House prices and sales jumped markedly in December in a surprisingly hot market in the midst of COVID.Royal LePage's forecast for a 5.5 per cent rise in Canadian home prices is at odds with others, including government-backed mortgage insurer Canadian Mortgage and Housing Corporation, which predicts price decline in 2021. (Kelly Bennett/CBC)

House prices in Canada, red hot in the midst of winter

It’s been known that Canada’s two real estate hotspots, Toronto and Vancouver, are among the most expensive and fastest rising in the world.

In spite of the pandemic, and the so-called ‘second wave’ of rising infections and renewed lockdowns it seems they’ve only become hotter in both sales and prices.

The latest results for December show Vancouver home sales up over 50 per cent compared to the same time last year, while Toronto sales rose over 60 per cent.

The composite house price in Vancouver was just over $1,000,000, an increase of 5.4 per cent from last year, while in Toronto the average price of just under a million at $929,699, an increase of 13.5 per cent from last year. However realistically an actual house, especially a single family detached home at those prices in those cities would likely be tear downs.

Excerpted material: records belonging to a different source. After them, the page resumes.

(* ===== verification/RunnerProps.v ===== *)
(** * What runners and the CI tables exchange: properties

    The secrets, variables and outputs a claimed job is given, and the log that
    a viewer of a running job polls. *)

From S2P Require Import Prelude Json GoStrings Float64 Sha256 Expr Cron JobGraph Workflow Trigger Matrix WorkflowJson CiStore CiControl CiProps CiPlan PlanProps Accounts Routing Access AccountsApi AccessProps CiRunner.
Local Open Scope Z_scope.

(** ** Lemmas: maps that a loop fills *)

Section filled.
Context {X A : Type} (key : X → string) (val : X → A).
Definition filled (m : gmap string A) (l : list X) : gmap string A := foldl (λ m x, <[key x := val x]> m) m l.

Lemma filled_sound l m n a : filled m l !! n = Some a → m !! n = Some a ∨ ∃ x, x ∈ l ∧ key x = n ∧ val x = a.
Proof.
  revert m. induction l as [|x l IH]; intros m Hn; [by left|]. destruct (IH _ Hn) as [Hm|(y & ? & ?)].
  - apply lookup_insert_Some in Hm as [[<- <-]|[_ Hm]]; [|by left]. right. exists x. split; [by left|done].
  - right. exists y. split; [by right|done].
Qed.
Lemma filled_dom l m n : (∃ x, x ∈ l ∧ key x = n) ∨ is_Some (m !! n) → is_Some (filled m l !! n).
Proof.
  revert m. induction l as [|x l IH]; intros m Hn; [by destruct Hn as [(x & ?%elem_of_nil & _)|?]|].
  apply IH. destruct Hn as [(y & [->|Hy]%elem_of_cons & <-)|Hm]; [right|left; by exists y|right].
  - rewrite lookup_insert_eq. by eexists.
  - apply lookup_insert_is_Some. destruct (decide (key x = n)); [by left|by right].
Qed.
(** A key whose entries all have one value. *)
Lemma filled_complete l x :
  x ∈ l → (∀ y, y ∈ l → key y = key x → val y = val x) → filled ∅ l !! key x = Some (val x).
Proof.
  intros Hx Hu. destruct (filled_dom l ∅ (key x)) as [a Ha]; [left; by exists x|].
  destruct (filled_sound _ _ _ _ Ha) as [E|(y & Hy & Ek & <-)]; [by rewrite lookup_empty in E|].
  change (foldl _ ∅ l) with (filled ∅ l) in Ha. rewrite Ha. f_equal. by apply Hu.
Qed.
End filled.

(** ** The claim and its context *)

Section context.
Context `{AccDriver, CiDriver, Unicode, Env}.

Lemma job_inputs_frame wf name d :
  ∃ n, (job_inputs wf name d).1 = set_plan (set_tick n (rn_plan d)) d.
Proof.
  assert (d = set_plan (set_tick (pd_tick (rn_plan d)) (rn_plan d)) d) as E by (by destruct d as [[]]).
  unfold job_inputs, on_plan, draw. destruct (contains_b _ _); [|st_simpl; by eexists].
  destruct (FromJSON _); [|st_simpl; by eexists]. st_simpl. destruct (job_def _ _); st_simpl; [|by eexists].
  by eexists.
Qed.

(** What a successful answer says of the tables. *)
Lemma claim_answer cfg now runnerID labels repos d d' resp :
  Handler_ClaimJob cfg now runnerID labels repos d = (d', Ok (Some resp)) →
  ∃ c run wf repo org inputs,
    ClaimJob runnerID labels repos (rn_ci d) = (c, Ok (Some (cr_Job resp))) ∧ rn_ci d' = c ∧
    cr_WorkflowRun resp = run ∧ db_runs (rn_ci d) !! job_WorkflowRunID (cr_Job resp) = Some run ∧
    pd_wfs (rn_plan d) !! run_WorkflowID run = Some wf ∧
    ac_repos (rn_acc d) !! run_RepoID run = Some repo ∧ ac_orgs (rn_acc d) !! rp_OrgID repo = Some org ∧
    cr_Context resp =
      mk_JobContext (og_Slug org +:+ "/" +:+ rp_Name repo) (run_TriggerRef run) (run_TriggerSHA run) (run_TriggerEvent run)
        (run_ID run) (clone_url cfg org repo) (default "" (run_CreatedBy run)) (w_Name wf) (run_RunNumber run)
        (job_Name (cr_Job resp)) (rcf_BaseURL cfg) (secrets_map (ListRepoSecrets (rp_ID repo) (og_ID org) d))
        (vars_map (ListRepoVariables (rp_ID repo) (og_ID org) d)) inputs (needs_context c (run_ID run) (Needs (cr_Job resp))).
Proof.
  unfold Handler_ClaimJob. st_simpl. unfold statement, on_ci. change (rn_ci (UpdateRunnerStatus _ _ _ d)) with (rn_ci d).
  destruct (ClaimJob runnerID labels repos (rn_ci d)) as [c [[job|]|e|]] eqn:Ec; cbn [any_err map_err]; [|done..].
  pose proof (ClaimJob_cases runnerID labels repos (rn_ci d)) as Hc. cbv zeta in Hc. rewrite Ec in Hc. cbn [fst] in Hc.
  assert (db_runs c = db_runs (rn_ci d)) as Eruns by (by destruct Hc as [->|(j & _ & _ & _ & ->)]).
  assert (db_repos c = repo_names (rn_acc d)) as Erepos by (by destruct Hc as [->|(j & _ & _ & _ & ->)]).
  unfold claim_response. st_simpl.
  change (rn_plan (UpdateRunnerStatus now runnerID RunnerStatusOnline d)) with (rn_plan d).
  set (d1 := set_plan _ _). assert (rn_ci d1 = c) as Eci.
  { unfold rn_ci, with_repos. change (rn_acc d1) with (rn_acc d). rewrite <-Erepos. by destruct c. }
  rewrite Eci. unfold GetWorkflowRunByID. rewrite Eruns. destruct (db_runs (rn_ci d) !! _) as [run|] eqn:Erun; [|done]. cbn [deref].
  unfold GetWorkflowByID. change (pd_wfs (rn_plan d1)) with (pd_wfs (rn_plan d)).
  destruct (pd_wfs (rn_plan d) !! _) as [wf|] eqn:Ewf; [|done]. cbn [deref or_error].
  unfold GetRepoByID. change (rn_acc d1) with (rn_acc d). destruct (ac_repos (rn_acc d) !! _) as [repo|] eqn:Erepo; [|done].
  cbn [deref or_not_found]. unfold GetOrgByID. destruct (ac_orgs (rn_acc d) !! _) as [org|] eqn:Eorg; [|done]. cbn [deref or_not_found].
  destruct (job_inputs_frame wf (job_Name job) d1) as [n En].
  destruct (job_inputs wf (job_Name job) d1) as [d2 [inputs|e|]]; cbn [fst] in En; [|done..]. st_simpl. intros [= <- <-].
  exists c, run, wf, repo, org, inputs. rewrite En.
  split; [done|]. split; [exact Eci|]. by repeat (split; [done|]).
Qed.

(** A row that a job of the repository may see. *)
Definition visible (org : Org) (repo : Repo) (rowRepo rowOrg : option string) : Prop :=
  rowRepo = Some (rp_ID repo) ∨ rowRepo = None ∧ rowOrg = Some (og_ID org).

Lemma in_scope_iff org repo rowRepo rowOrg :
  in_scope (rp_ID repo) (og_ID org) rowRepo rowOrg = true ↔ visible org repo rowRepo rowOrg.
Proof. unfold in_scope, visible. rewrite orb_true_iff, andb_true_iff, !bool_decide_eq_true. tauto. Qed.

(** A map that holds of each name a visible value, and every visible value
    whose name has no other. *)
Definition gives {X} (key : X → string) (val : X → string) (sees : X → Prop) (table : gmap string X) (m : gmap string string) : Prop :=
  (∀ name v, m !! name = Some v → ∃ i x, table !! i = Some x ∧ sees x ∧ key x = name ∧ val x = v) ∧
  (∀ i x, table !! i = Some x → sees x → is_Some (m !! key x)) ∧
  ∀ i x, table !! i = Some x → sees x →
    (∀ j y, table !! j = Some y → sees y → key y = key x → val y = val x) → m !! key x = Some (val x).

Lemma gives_filled {X} (key val : X → string) (sees : X → Prop) (seesb : X → bool) (table : gmap string X) :
  (∀ x, seesb x = true ↔ sees x) →
  gives key val sees table (filled key val ∅ (acc_scan (filter (λ x, seesb x = true) (rows table)))).
Proof.
  intros Hs.
  assert (∀ x, x ∈ acc_scan (filter (λ x, seesb x = true) (rows table)) ↔ sees x ∧ ∃ i, table !! i = Some x) as Hin
    by (intros x; by rewrite acc_scan_perm, list_elem_of_filter, elem_of_rows, Hs).
  split; [|split].
  - intros name v Hv. apply filled_sound in Hv as [Hv|(x & [Hx [i Hi]]%Hin & <- & <-)]; [by rewrite lookup_empty in Hv|].
    by exists i, x.
  - intros i x Hi Hx. apply filled_dom. left. exists x. split; [|done]. apply Hin. split; [done|by exists i].
  - intros i x Hi Hx Hu. apply filled_complete; [apply Hin; split; [done|by exists i]|].
    intros y [Hy [j Hj]]%Hin Ek. by eapply Hu.
Qed.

The asking price for this house in central Toronto ( Etobicoke) is listed at $1 million. ( Google streetview)

But along with the hot urban markets, house sales outside major cities and cottage sales have also heated up.  In the small community of Yarmouth Nova Scotia, while still very affordable with average prices around $167,000 the prices still represent a 68.7 per cent increase from last year.

But as to why, it seems that in spite of dramatic stories of job losses due to COVID, it seems that those who did not lose their jobs and were in a position to buy, were eager to do so. Many moving from condos, or rental units to home ownership.

Growth in demand for homes has led to historical lows in housing inventory, or the amount of listed homes available compared to the rate of transactions. This surge in demand and prices may be driven by record-low mortgage rates and increased flexibility in the mortgage stress test, enabling more Canadians to buy more expensive homes with the same monthly payments. In addition, the impact of COVID-19 has been suppressed by the Government of Canada’s CERB and CEWS programs which have supported Canadian household employment and incomes. The Bank of Canada has also launched quantitative easing programs that have injected money into the economy and decreased the cost of capital for major banks and financial institutions. (via WOWA.ca)

Another factor is that because of telecommuting due to COVID, many city dwellers found they no longer needed to live in the urban centre for work.  Some were able to sell a city property and buy something bigger or better outside the city and have money left over. The chance to buy a cottage and in some cases turn that into a full time home also seems to be a new phenomenon. The ongoing very low interest rates is also encouraging those who had been thinking about such purchases and moves, to make the jump.

Rental prices on the other hand have shown slight decreases.

As to what may happen in 2021, realtors are rather hesitant to make predictions but it would appear that the markets will not be cooling down soon especially as the low interest rates seem to be holding steady for the foreseeable future.